Inhibition of Endogenous Phosphatase in a Postsynaptic Density Fraction Allows Extensive Phosphorylation of the Major Postsynaptic Density Protein

Abstract

The major postsynaptic density protein, proposed to be a calcium/calmodulin-dependent protein kinase, becomes phosphorylated when a postsynaptic density preparation from rat cerebral cortex is incubated in medium containing calcium and calmodulin. Upon longer incubation, however, the level of phosphorylation declines, suggesting the presence of a phosphatase activity. When Microcystin-LR, a phosphatase inhibitor, is included in the phosphorylation medium, the decline in phosphorylation is prevented and a higher maximal level of phosphorylation can be achieved. Under these conditions, the maximal phosphorylation of major postsynaptic density protein is accompanied by a nearly complete shift in its electrophoretic mobility from 50 kDa to 54 kDa, similar to that described for the alpha subunit of the soluble calcium/calmodulin-dependent protein kinase II. Of the four major groups of serine/threonine protein phosphatases, the enzyme responsible for the dephosphorylation of major postsynaptic density protein is neither type 2C, which is insensitive to Microcystin-LR, nor type 2B, which is calcium-dependent.
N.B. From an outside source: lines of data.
(** What the fuzzer asks of the scheduler. *)
Inductive MinOp := Store (tc : Testcase) (l : list usize) | Next (fuel : nat).
Definition run_op (op : MinOp) : M (Sched (MinimizerScheduler T)) () :=
  match op with
  | Store tc _ => store tc ;;; ret ()
  | Next fuel => next fuel ;;; ret ()
  end.
Fixpoint run_ops (ops : list MinOp) : M (Sched (MinimizerScheduler T)) () :=
  match ops with
  | [] => ret ()
  | op :: ops => run_op op ;;; run_ops ops
  end.
Definition op_ok (op : MinOp) : Prop := match op with Store tc l => indexed tc l | Next _ => True end.
Definition stored (ops : list MinOp) (k : usize) : Prop := ∃ tc l, Store tc l ∈ ops ∧ k ∈ l.
(** There is something to pick. *)
Definition ready (w : Sched (MinimizerScheduler T)) (ops : list MinOp) : Prop :=
  InMemory.ids (corpus (sst w)) ≠ [] ∨ match ops with Next _ :: _ => False | _ => True end.

Lemma min_op_ok op w : full_inv w → op_ok op → ready w [op] →
  (Z.of_nat (InMemory.count (corpus (sst w))) < u64_max)%Z →
  ∃ w', run_op op w = (Ok (), w') ∧ full_inv w' ∧ InMemory.ids (corpus (sst w')) ≠ [] ∧
    InMemory.count (corpus (sst w')) ≤ S (InMemory.count (corpus (sst w))) ∧
    ∀ k, is_Some (tops (sst w') !! k) ↔ is_Some (tops (sst w) !! k) ∨ stored [op] k.
Proof.
  intros Hw Hop Hr Hc. pose proof (proj1 (proj2 Hw)) as C. destruct op as [tc l|fuel].
  - destruct (min_store_ok w tc l Hw Hop Hc) as (id & w' & Hrun & Hw' & Hids & Hk & _).
    exists w'. cbn [run_op]. unfold bind. rewrite Hrun. split_and!; [done|done| | |].
    + rewrite Hids. by intros []%app_nil.
    + rewrite !count_ids by (apply Hw' || done). rewrite Hids, length_app. cbn. lia.
    + intros k. rewrite Hk. unfold stored. setoid_rewrite list_elem_of_singleton. naive_solver.
  - destruct (min_next_ok fuel w Hw) as (r & w' & Hrun & Hw' & Ht & Hids & _); [by destruct Hr|].
    exists w'. cbn [run_op]. unfold bind. rewrite Hrun. split_and!; [done|done| | |].
    + rewrite Hids. by destruct Hr.
    + rewrite !count_ids by (apply Hw' || done). rewrite Hids. lia.
    + intros k. rewrite Ht. split; [by left|]. intros [?|(tc & l & Hin & _)]; [done|].
      by apply list_elem_of_singleton in Hin.
Qed.

(** C20. A campaign of the scheduler: over any sequence of stored testcases and picks, on top of any
    base scheduler that keeps its promise, no operation fails; the indexes with a holder are
    exactly those that had one or belong to a stored testcase, and after one more pick each
    of them is reached by a favoured entry; the pick is an entry of the corpus, and the search
    for one goes on only while the corpus has an entry that is not favoured. *)
Theorem minimizer_run w ops fuel :
  full_inv w → Forall op_ok ops → ready w (ops ++ [Next fuel]) →
  (Z.of_nat (InMemory.count (corpus (sst w)) + length ops) < u64_max)%Z →
  ∃ w' r w'', run_ops ops w = (Ok (), w') ∧ full_inv w' ∧
    (∀ k, is_Some (tops (sst w') !! k) ↔ is_Some (tops (sst w) !! k) ∨ stored ops k) ∧
    next fuel w' = (Ok r, w'') ∧ full_inv w'' ∧
    (∀ k, is_Some (tops (sst w') !! k) → fav_covers (sst w'') k) ∧
    (∀ x, r = Some x → x ∈ InMemory.ids (corpus (sst w'))) ∧
    (r = None → ∃ x tc, tc_at (corpus (sst w'')) x = Some tc ∧ tc_favored tc = false).
Proof.
  intros Hw Hops. revert w Hw. induction Hops as [|op ops Hop Hops IH]; intros w Hw Hr Hc.
  - destruct (min_next_ok fuel w Hw) as (r & w' & Hrun & Hw' & Ht & _ & _ & Hk & Hx & Hn & _); [by destruct Hr|].
    exists w, r, w'. rewrite Ht in Hk. split_and!; try done. intros k. split; [by left|].
    intros [?|(tc & l & Hin & _)]; [done|]. by apply elem_of_nil in Hin.
  - cbn [length] in Hc. destruct (min_op_ok op w Hw Hop) as (w1 & Hrun & Hw1 & Hne & Hc1 & Hk1); [|lia|].
    { destruct Hr as [?|Hr]; [by left|]. right. by destruct op. }
    destruct (IH w1 Hw1) as (w' & r & w'' & Hrun' & Hw' & Hk' & Hrest); [by left|lia|].
    exists w', r, w''. cbn [run_ops]. unfold bind. rewrite Hrun.
    split; [done|]. split; [done|]. split; [|exact Hrest].
    intros k. rewrite Hk', Hk1. unfold stored. setoid_rewrite list_elem_of_singleton. setoid_rewrite elem_of_cons.
    naive_solver.
Qed.
End Promises.
(** A change of the entries that the bookkeeping does not see. *)
Lemma touch_full_inv favored o s s' : full_inv (mkSched o s) → touch favored s s' → (∀ x, idx s' x = idx s x) →
  full_inv (mkSched o s').
Proof.
  intros [Hb Hm] Ht Hi. split; [|by eapply touch_min_inv]. eapply (base_moved _ s); [done| |by apply Hm].
  unfold Minimizer.moved. cbn [sst]. rewrite (touch_tops _ _ _ Ht). by destruct s.
Qed.

Lemma touch_outside favored s s' : touch favored s s' → outside s s'.
Proof. intros ((E & _) & _). rewrite E. done. Qed.

Lemma fuzz_inv_touch favored z s' : fuzz_inv z → touch favored (fst_state z) s' →
  (∀ x, idx s' x = idx (fst_state z) x) → fuzz_inv (z <| fst_state := s' |>).
Proof.
  intros (Hw & Hf & Hc & Hs & Ho) Ht Hi. pose proof (touch_outside _ _ _ Ht) as [Hfp Hzp].
  destruct (law_part _ _ _ Hf Hfp) as (Hf' & Hc' & _).
  unfold fuzz_inv, sched_of. cbn. split; [by eapply touch_full_inv|split; [done|split; [|split; [|done]]]].
  - intros k. unfold tops. by rewrite (touch_tops _ _ _ Ht), Hc', <-Hc.
  - destruct Hzp as (-> & _). done.
Qed.

(** ** What the mutators rely on *)

(** Dictionary, logged comparisons, swarm, size limit and the current entry stay; so do the inputs of the
    entries, and an entry that is new has the input [input]. *)
Definition mut_part (s s' : State) : Prop :=
  m_tokens s' = m_tokens s ∧ m_cmps s' = m_cmps s ∧ m_mopt s' = m_mopt s ∧ max_size s' = max_size s ∧
  corpus_id s' = corpus_id s ∧ stop_requested s' = stop_requested s.
#[global] Instance mut_part_equivalence : Equivalence mut_part.
Proof. split; unfold mut_part; repeat intro; destruct_and?; split_and!; congruence. Qed.
Definition kept_inputs (input : list Byte.byte) (s s' : State) : Prop :=
  same_disabled (corpus s) (corpus s') ∧
  ∀ x t', tc_at (corpus s') x = Some t' →
    (∃ t, tc_at (corpus s) x = Some t ∧ tc_input t' = tc_input t) ∨ tc_input t' = Some input.
Definition grew (input : list Byte.byte) (s s' : State) : Prop := mut_part s s' ∧ kept_inputs input s s'.
#[global] Instance grew_preorder input : PreOrder (grew input).
Proof.
  split.
  - intros s. split; [done|]. split; [done|]. intros x t' Ht. left. by exists t'.
  - intros s1 s2 s3 [M1 [D1 K1]] [M2 [D2 K2]]. unfold grew, kept_inputs, same_disabled in *.
    split; [by etrans|]. split; [congruence|]. intros x t3 Ht3.
    destruct (K2 x t3 Ht3) as [(t2 & Ht2 & E2)|?]; [|by right]. rewrite E2. by apply (K1 x).
Qed.

Lemma fuzzer_mut_part s s' : fuzzer_part s s' → mut_part s s'.
Proof. intros (? & ? & ? & ? & ? & ? & ? & ? & ?). by split_and!. Qed.
Lemma grew_same input s s' : mut_part s s' → corpus s' = corpus s → grew input s s'.
Proof.
  intros Hm Hc. split; [done|]. unfold kept_inputs. rewrite Hc. split; [done|]. intros x t' Ht. left. by exists t'.
Qed.
Lemma grew_touch input favored s s' : touch favored s s' → all_scorable (scorable := scorable) s → grew input s s'.
Proof.
  intros ((E & _ & _ & D) & _ & Hx) Hs. split; [rewrite E; by split_and!|]. split; [done|]. intros x t' Ht'. specialize (Hx x).
  rewrite Ht' in Hx. destruct (tc_at (corpus s) x) as [t|] eqn:Ht; [|done]. left. exists t. split; [done|].
  by destruct (Hx (Hs x t Ht)) as (_ & _ & _ & -> & _).
Qed.

(** ** Execution *)

(** What the observers show after an execution. *)
Definition observed (obs : Observers) (edges sancov : list Z) (elapsed : Duration) : Observers :=
  post_exec_all little_endian map_align elapsed
    ((pre_exec_all obs) <| ob_edges := (ob_edges (pre_exec_all obs)) <| mo_entries := edges |> |>
       <| ob_sancov := (ob_sancov (pre_exec_all obs)) <| mo_entries := sancov |> |>).

Definition executed (z : StdFuzzer T F) (obs : Observers) : StdFuzzer T F :=
  z <| observers := obs |> <| fst_state := (fst_state z) <| executions := wrap64 (executions (fst_state z) + 1) |> |>.

Lemma execute_ok input z kind edges sancov elapsed :
  run input (executions (fst_state z)) = Ok (kind, edges, sancov, elapsed) →
  execute_input input z = (Ok kind, executed z (observed (observers z) edges sancov elapsed)).
Proof.
  intros Hrun. unfold execute_input. rewrite bind_modify, bind_gets. unfold bind at 1, on_state, modify.
  cbn [fst_state]. unfold bind at 1, lift. cbn. rewrite Hrun. by destruct z.
Qed.

Lemma observed_watching obs edges sancov elapsed : watching obs → watching (observed obs edges sancov elapsed).
Proof. done. Qed.
Lemma executed_inv z obs : fuzz_inv z → watching obs → fuzz_inv (executed z obs).
Proof. intros Hz Ho. apply fuzz_inv_frame; [done|done|done|apply Hz|done]. Qed.

(** The scheduler counts the execution. *)
Lemma evaluation_ok z h : fuzz_inv z →
  ∃ z', on_scheduler (on_evaluation (Some h)) z = (Ok (), z') ∧ fuzz_inv z' ∧
    feedback z' = feedback z ∧ objective z' = objective z ∧ observers z' = observers z ∧
    outside (fst_state z) (fst_state z') ∧
    InMemory.ids (corpus (fst_state z')) = InMemory.ids (corpus (fst_state z)) ∧
    ∀ input, grew input (fst_state z) (fst_state z').
Proof.
  intros (Hw & Hf & Hc & Hs & Ho). destruct Hw as [Hb Hm].
  destruct (base_evaluation (base_of (sched_of z)) h Hb) as (b & Hrun & Hb' & Hfr).
  unfold on_scheduler, on_evaluation. fold (sched_of z). rewrite (on_base_ok _ _ _ _ Hrun).
  eexists. split; [done|]. cbn.
  pose proof (bframe_min_inv _ _ Hfr Hm) as Hm'. destruct Hfr as (Ht & [Hfp Hzp] & Hcw & D & E).
  destruct (law_part _ _ _ Hf Hfp) as (Hf' & Hc' & _).
  split; [|do 3 (split; [done|])].
  - unfold fuzz_inv, sched_of. cbn. split; [split; [by destruct b|done]|split; [done|split; [|split; [|done]]]].
    + intros k. rewrite Hc', <-Hc. unfold tops. by rewrite Ht.
    + destruct Hzp as (-> & _). done.
  - split; [by split|]. split; [apply Hcw, Hm|]. intros input. split; [by apply fuzzer_mut_part|]. split; [done|].
    intros x t' Ht'. specialize (E x). rewrite Ht' in E. cbn in E. destruct (tc_at (corpus (fst_state z)) x) as [t|]; [|done].
    left. exists t. by destruct E as (_ & _ & ? & _).
Qed.

(** ** Judging *)

Definition is_solution (z : StdFuzzer T F) (kind : ExitKind) : bool := check_exit_kind (ek_logic (objective z)) kind.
As Microcystin-LR is much more potent than okadaic acid in inhibiting the dephosphorylation of major postsynaptic density protein, it is likely that the postsynaptic density-associated phosphatase is a type 1. The above results indicate that the relatively low level of phosphorylation of the major postsynaptic density protein observed in preparations containing postsynaptic densities is not due to a difference between the cytoplasmic and postsynaptic density-associated calcium/calmodulin-dependent kinases as previously proposed, but to a phosphatase activity, presumably belonging to the type 1 group.